Some readers of this newspaper may be surprised to hear that the writer of the above piece is one Tommy Tiernan, a comedian who is often entertaining, sometimes outrageous and almost always irreverent!
Personally I found the article very refreshing. An unlikely source commenting on something which is very precious to us Catholics but because we are so familiar with it we take it for granted.
Tommy, perhaps unwittingly, highlights some of the central themes of Eucharist, Church and religious practice. As parish communities move up a gear in terms of preparing young people for Confirmation, Communion and Reconciliation, Tommy’s reflection might give us some pointers for talking to parents and children alike.
I was very struck that Tommy’s immediate reaction to being at Mass was feeling more connected to his neighbours and his community and he wanted to go to the local pub or at least have tea with someone. Pope Francis used different words recently to say exactly the same thing: “The Eucharist reconciles us and unites us, because it nourishes community relations and encourages attitudes of generosity, of forgiveness, of trust in our neighbour, of gratitude”
Mr Tiernan’s interaction with his daughter was also interesting. Earlier in the article he said he had asked her to attend Mass with him but she declined and he didn’t push it. But the fact that her father went to Mass was significant and it clearly had an effect on her. He senses her interest and significantly he has planted a seed of faith; “She knows now that Mass going is a possibility in our house, in her life.” She knows it because her father has allowed her to know it.
The very last line of the article is so telling…whatever the comedian’s chequered history with Faith and Church has been he knows that he can “swing into Mass anywhere…the door is always open”.

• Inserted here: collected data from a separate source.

(** The schedules that are not over. *)
Definition live (now : BlockNumber) (l : list VestingInfo) : list VestingInfo := filter (λ v, locked_at v now ≠ 0) l.

Lemma unvested_live now l : unvested now (live now l) = unvested now l.
Proof. induction l as [|v l IH]; [done|]. unfold live, unvested in *. rewrite filter_cons. simpl. case_decide; simpl; lia. Qed.

Lemma live_all now l : Forall (λ v, locked_at v now ≠ 0) (live now l).
Proof. apply Forall_forall. by intros v [? _]%list_elem_of_filter. Qed.

Lemma live_ok now l : Forall sched_ok l → Forall sched_ok (live now l).
Proof. rewrite !Forall_forall. intros Hl v [_ Hv]%list_elem_of_filter. auto. Qed.

Lemma unvested_zero now l : Forall sched_ok l → Forall (λ v, locked_at v now ≠ 0) l → capped (unvested now l) = 0 ↔ l = [].
Proof.
  intros Hl Hn. split; [|by intros ->]. destruct l as [|v l]; [done|]. apply Forall_cons in Hl as [Hv Hl]. apply Forall_cons in Hn as [Hn _].
  pose proof (locked_at_bounds v now Hv). pose proof (unvested_nonneg now l Hl). unfold capped, unvested in *. simpl. assert (0 < u128_max) by done. lia.
Qed.

(** The loop of [report_schedule_updates]. *)
Lemma report_loop now l acc x : Forall sched_ok l → 0 <= x →
  fold_left (λ (acc : list VestingInfo * Balance) schedule,
      if negb (locked_at schedule now =? 0) then (acc.1 ++ [schedule], saturating_add 128 acc.2 (locked_at schedule now)) else acc)
    l (acc, capped x) = (acc ++ live now l, capped (x + unvested now l)).
Proof.
  intros Hl. revert acc x. induction Hl as [|v l Hv Hl IH]; intros acc x Hx; simpl.
  - unfold unvested. simpl. by rewrite app_nil_r, Z.add_0_r.
  - pose proof (locked_at_bounds v now Hv). unfold live. rewrite filter_cons. unfold unvested. simpl. fold (unvested now l). destruct (Z.eqb_spec (locked_at v now) 0) as [He|He]; simpl.
    + rewrite decide_False by (by intros []). rewrite IH by done. f_equal. f_equal. lia.
    + rewrite decide_True by done. replace (saturating_add 128 (capped x) (locked_at v now)) with (capped (x + locked_at v now)).
      2: { unfold capped, saturating_add. fold u128_max. lia. }
      rewrite IH by lia. fold (live now l). rewrite <- app_assoc. do 2 f_equal. lia.
Qed.

Lemma report_run l action s : Forall sched_ok (pick_schedules action l) →
  report_schedule_updates l action s =
    (Ok (live (block_number s) (pick_schedules action l), capped (unvested (block_number s) (pick_schedules action l))), s).
Proof.
  intros Hl. unfold report_schedule_updates, bind, gets, ret. pose proof (report_loop (block_number s) _ [] 0 Hl ltac:(lia)) as Hr.
  change (capped 0) with 0 in Hr. by rewrite Hr.
Qed.

(** Picking by position. *)
Definition picked (g : nat → bool) (l : list VestingInfo) : list VestingInfo :=
  omap (λ p : nat * VestingInfo, if g p.1 then None else Some p.2) (imap pair l).

Lemma omap_imap_ext {A B} (f f' : nat → A → nat * A) (g g' : nat * A → option B) l :
  (∀ i x, g (f i x) = g' (f' i x)) → omap g (imap f l) = omap g' (imap f' l).
Proof.
  revert f f'. induction l as [|x l IH]; intros f f' Hg; [done|]. rewrite !imap_cons. cbn [omap list_omap]. rewrite Hg.
  rewrite (IH (f ∘ S) (f' ∘ S)); [done|]. intros i y. apply Hg.
Qed.

Lemma picked_cons g v l : picked g (v :: l) = (if g 0%nat then [] else [v]) ++ picked (λ i, g (S i)) l.
Proof.
  unfold picked. rewrite imap_cons. cbn [omap list_omap fst snd]. rewrite (omap_imap_ext (pair ∘ S) pair _ (λ p, if g (S p.1) then None else Some p.2)) by done.
  by destruct (g 0%nat).
Qed.

Lemma picked_none g l : (∀ i, g i = false) → picked g l = l.
Proof. revert g. induction l as [|v l IH]; intros g Hg; [done|]. rewrite picked_cons, Hg, IH; [done|]. intros i. apply Hg. Qed.

Lemma picked_one f g l i : (∀ j, g j = (i =? j)%nat) → zsum f (picked g l) = zsum f l - from_option f 0 (l !! i).
Proof.
  revert g i. induction l as [|v l IH]; intros g i Hg; [done|]. rewrite picked_cons, zsum_app, Hg. destruct i as [|i]; simpl.
  - rewrite picked_none; [lia|]. intros j. by rewrite Hg.
  - rewrite (IH _ i); [lia|]. intros j. by rewrite Hg.
Qed.

Lemma picked_two f g l i j : i ≠ j → (∀ k, g k = (i =? k)%nat || (j =? k)%nat) →
  zsum f (picked g l) = zsum f l - from_option f 0 (l !! i) - from_option f 0 (l !! j).
Proof.
  revert g i j. induction l as [|v l IH]; intros g i j Hij Hg; [done|]. rewrite picked_cons, zsum_app, Hg. destruct i as [|i], j as [|j]; [done|..]; simpl.
  - rewrite (picked_one f _ l j); [lia|]. intros k. by rewrite Hg.
  - rewrite (picked_one f _ l i); [lia|]. intros k. by rewrite Hg, orb_false_r.
  - rewrite (IH _ i j); [lia|congruence|]. intros k. by rewrite Hg.
Qed.

Lemma picked_Forall P g l : Forall P l → Forall P (picked g l).
Proof. intros Hl. revert g. induction Hl as [|v l Hv Hl IH]; intros g; [constructor|]. rewrite picked_cons. apply Forall_app. split; [destruct (g 0%nat); auto|done]. Qed.

Lemma picked_length g l : (length (picked g l) <= length l)%nat.
Proof. revert g. induction l as [|v l IH]; intros g; [done|]. rewrite picked_cons, length_app. specialize (IH (λ i, g (S i))). destruct (g 0%nat); simpl; lia. Qed.

Lemma zsum_length {A} (l : list A) : zsum (λ _, 1) l = Z.of_nat (length l).
Proof. induction l; simpl; lia. Qed.

Lemma pick_passive l : pick_schedules Passive l = l.
Proof. by apply picked_none. Qed.

(** ** Merging *)

(** The two schedules of which neither is over: their merger starts when the last of them does. *)
Lemma merged_eq now v w : sched_ok v → sched_ok w → 0 <= now <= u32_max → locked_at v now ≠ 0 → locked_at w now ≠ 0 →
  let start := now `max` starting_block v `max` starting_block w in
  let duration := (ending_block_as_balance v `max` ending_block_as_balance w) - start in
  let sum := capped (locked_at v now + locked_at w now) in
  0 < duration ∧ merge_vesting_info now v w = Some (mkVesting sum ((sum / duration) `max` 1) start).
Proof.
  intros Hv Hw Hn Hlv Hlw start duration sum. pose proof (ended_iff v now Hv Hn) as Hev. pose proof (ended_iff w now Hw Hn) as Hew.
  assert (starting_block v < ending_block_as_balance v ∧ starting_block w < ending_block_as_balance w) as [Hsv Hsw].
  { rewrite !ending_block_eq by done. destruct Hv as [(? & ? & ?) [? ?]], Hw as [(? & ? & ?) [? ?]]. assert (u32_max < u128_max) by done.
    pose proof (div_up_bounds (locked v) (raw_per_block v) ltac:(lia) ltac:(lia)). pose proof (div_up_bounds (locked w) (raw_per_block w) ltac:(lia) ltac:(lia)). lia. }
  assert (now < ending_block_as_balance v ∧ now < ending_block_as_balance w) as [Hnv Hnw].
  { split; apply Z.nle_gt; [by rewrite Hev|by rewrite Hew]. }
  split; [subst duration start; lia|]. unfold merge_vesting_info. rewrite (proj2 (Z.leb_gt _ now) Hnv), (proj2 (Z.leb_gt _ now) Hnw).
  unfold saturating_add, saturating_sub. fold u128_max. fold start. fold sum. do 2 f_equal.
  replace (((ending_block_as_balance v `max` ending_block_as_balance w) - start) `max` 0 `max` 1) with duration; [done|]. subst duration start. lia.
Qed.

Francis could not have said it better himself! Thank you Tommy…the Catechist!
Post script to Epiphany
Three obviously reluctant young children were playing the parts of the wise men in a school nativity play. At one point they came to Mary and Joseph at the manger and in very monotone voices said the following:
Magi 1: “Here, this is gold.”
Magi 2: “This is myrrh.
Magi 3: “And Frank sent this.”
A parent blessing
When you were born our hearts were so full of happiness That there was no room in us for words.
When you were growing our hearts were so full of care for you
That we spoke soothingly, and sometimes sharply, fearful for your safety,
But always in the deepest places of our hearts we spoke lovingly.
Today, as we watch you moving forward with your friends
We marvel at all you have done and become
Our spirits sing praise to God for the gift that is you.
And, though our hearts have stretched to love others,Yet, there is a place within us that is yours, and only yours always.